Comparing the number of physiotherapy hours somebody might get as an outpatient in Winnipeg to the number of hours they'd be getting at First Steps is an incomplete picture, he said, because it doesn't include occupational therapy, community therapy and nursing care hours also offered by Health Sciences Centre.

It also leaves out the expectation that patients will do exercises on their own time, as guided by staff at the hospital.

"Rehab is the whole thing — so it's 24 hours. It's not just what happens during a physio session," he said.

"You've got home care attendants that are coming and doing your stretches. You might have a piece of equipment that you're using at home. You might have some exercises that your family member helps you with. You might be going to a gym."

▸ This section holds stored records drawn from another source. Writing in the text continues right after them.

(* ===== verification/Scheduler.v ===== *)
(** * The scheduler of delayed tasks (include/ar/scheduler.hpp, src/scheduler.cpp)

    The scheduler thread, the callers of [Post] and the destructor are interleaved, one
    critical section at a time.  The priority queue of the standard library is an
    interface with the laws of [std::priority_queue]; a list searched for its minimum implements it.  The
    library promises these laws for a comparison that is an order, which [less_than_by_delay_ptr] is as
    long as its two readings of the clock fall in the same microsecond (Task.v). *)
From S2P Require Import Prelude.
From S2P Require Import Task.

(** ** The priority queue the scheduler needs *)
Class PriorityQueue (Q : Type) := {
  pq_empty : Q;
  pq_push : task → Q → Q;
  pq_top : Q → option task;
  pq_pop : Q → Q
}.

(** [pq_top] is a task no other one precedes. *)
Class PriorityQueueLaws (Q : Type) `{PriorityQueue Q} := {
  pq_elems : Q → list task;
  pq_elems_empty : pq_elems pq_empty = [];
  pq_elems_push t q : pq_elems (pq_push t q) ≡ₚ t :: pq_elems q;
  pq_top_None q : pq_top q = None ↔ pq_elems q = [];
  pq_top_Some q t : pq_top q = Some t →
    pq_elems q ≡ₚ t :: pq_elems (pq_pop q) ∧
    ∀ u clock, u ∈ pq_elems q → less_than_by_delay clock clock t u = false
}.

(** ** A list from which the earliest task is taken *)
Module ListQueue.

(** The earliest task of [x :: l] and the others. *)
Fixpoint extract (x : task) (l : list task) : task * list task :=
  match l with
  | [] => (x, [])
  | y :: l' =>
      let '(m, r) := extract y l' in
      if created_at x <=? created_at m then (x, l) else (m, x :: r)
  end.

Lemma extract_spec l : ∀ x,
  x :: l ≡ₚ (extract x l).1 :: (extract x l).2 ∧
  ∀ u, u ∈ x :: l → created_at (extract x l).1 <= created_at u.
Proof.
  induction l as [|y l IH]; intros x; cbn.
  - split; [done|]. intros u ->%list_elem_of_singleton. lia.
  - destruct (IH y) as [Hp Hm]. destruct (extract y l) as [m r]. cbn in *.
    destruct (Z.leb_spec (created_at x) (created_at m)); cbn.
    + split; [done|]. intros u [->|Hu]%elem_of_cons; [lia|]. specialize (Hm u Hu). lia.
    + split; [rewrite Hp; constructor|]. intros u [->|Hu]%elem_of_cons; [lia|auto].
Qed.

#[global] Instance list_queue : PriorityQueue (list task) := {|
  pq_empty := [];
  pq_push x q := x :: q;
  pq_top q := match q with [] => None | x :: l => Some (extract x l).1 end;
  pq_pop q := match q with [] => [] | x :: l => (extract x l).2 end
|}.

#[global] Instance list_queue_laws : PriorityQueueLaws (list task).
Proof.
  refine {| pq_elems q := q |}; try done.
  - intros []; done.
  - intros [|x l] t; [done|]. cbn. intros [= <-]. destruct (extract_spec l x) as [Hp Hm].
    split; [done|]. intros u clock Hu. rewrite less_than_by_delay_deadline by done. by apply Z.ltb_ge, Hm.
Defined.

End ListQueue.

Module Scheduler.
Section scheduler.
Context {Q : Type} `{PriorityQueueLaws Q}.

(** Where the scheduler thread is in [SchedulerLoop]. *)
Inductive pc :=
| AtLoop                   (* before the test of is_continue *)
| AtLock                   (* before the lock *)
| InWait                   (* delayed_task_cv.wait *)
| InWaitFor (c us : Z)     (* delayed_task_cv.wait_for us microseconds, computed at clock c *)
| Returned                 (* the loop has ended *)
| Deadlocked.              (* locking a mutex the thread already holds *)

(** The destructor: before it, after the store, after the notification (in [Join]), done. *)
Inductive dtor := NotStarted | Stored | Joining | Destroyed.
(** the destructor of a slot can wait for ever: between [prepare_wait] and
    [commit_wait] a worker looks at the queues and not at [done], so a worker that has
    already passed the test of [done] goes to sleep after the destructor's only
    notification; no step is then possible but a new post. *)
Theorem slot_destructor_can_hang :
  ∃ s, run (make [0] 1) late_done = Some s ∧ done s = true ∧ destructor s = Joining ∧
    stk s = [0%nat] ∧ (∀ l, (∀ j x, l ≠ LPost j x) → step s l = None).
Proof.
  eexists. split; [vm_compute; reflexivity|]. split; [done|]. split; [done|]. split; [done|].
  intros [[|k] fails|j x|[|j]|] Hl; try done.
  by destruct (Hl j x).
Qed.

(** the destructor does not look into the queues: a task that is still queued when the
    threads have left is neither run nor deleted, so its future never gets ready. *)
Theorem slot_destructor_drops_tasks :
  ∃ s, run (make [0] 1) [LPost 0 (new_task 7 0); LDestroy; LPoster 0; LDestroy; LWorker 0 false; LDestroy] = Some s ∧
    destructor s = Destroyed ∧ executed s = [] ∧ map task_id (waiting s) = [7%nat].
Proof. eexists. split; [vm_compute; reflexivity|]. done. Qed.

Without the specifics of Danique's case, Niebuhr couldn't comment on the changes made to her bracing, he said. But seating and backrests should be reassessed frequently, and it's not uncommon for a brace to be reduced as a person's needs change, he said.

Dr. Karen Ethans, a physiatrist at Health Sciences Centre with a subspeciality in spinal cord injury, said the hospital's outpatient services are interdisciplinary, offering patients access to physiotherapy and occupational therapy but also treatment for related health concerns, such as bowel and bladder control, muscle spasticity and neurogenic pain.

Those elements are important parts of recovery, too, she said.

"I would hope that if there's a private clinic that's geared towards people with spinal cord injury, it would actually have that interdisciplinary spinal cord expertise, meaning that there would physiotherapists and occupational therapists and nurses and physicians that at least can consult on patients, that can help deal with everything else," she said.

"Because like we have said, rehab is about much more than just walking."

'No limits'

Niebuhr and Ethans said they'd support a First Steps centre opening in Winnipeg as another option for the right patients, as long as it lived up to standards including offering interdisciplinary care from people trained in spinal cord management, and working on obtainable, evidence-based goals. With First Steps in the city, patients could go to the centre while continuing to access care at the Health Sciences Centre, Ethans said.

It would also mean less displacement for patients and would save people money, they said. Niebuhr added he supports the idea of any fully accessible exercise facility as a choice for people with spinal cord injuries trying to stay fit.

Danique and her mom plan to stay in Regina for the next couple of months but think they'll be able to move back to Winnipeg in the new year.

Right now, Danique is focused on continuing her rehab, but her life goals are largely the same as before her injury.

"You never know what gains you will get, but I'm fully expecting to have my life back to normal. Work, get married, kids, there's no limits," Danique said. "I still have a ways to go but it's all good things, things I'm looking forward to."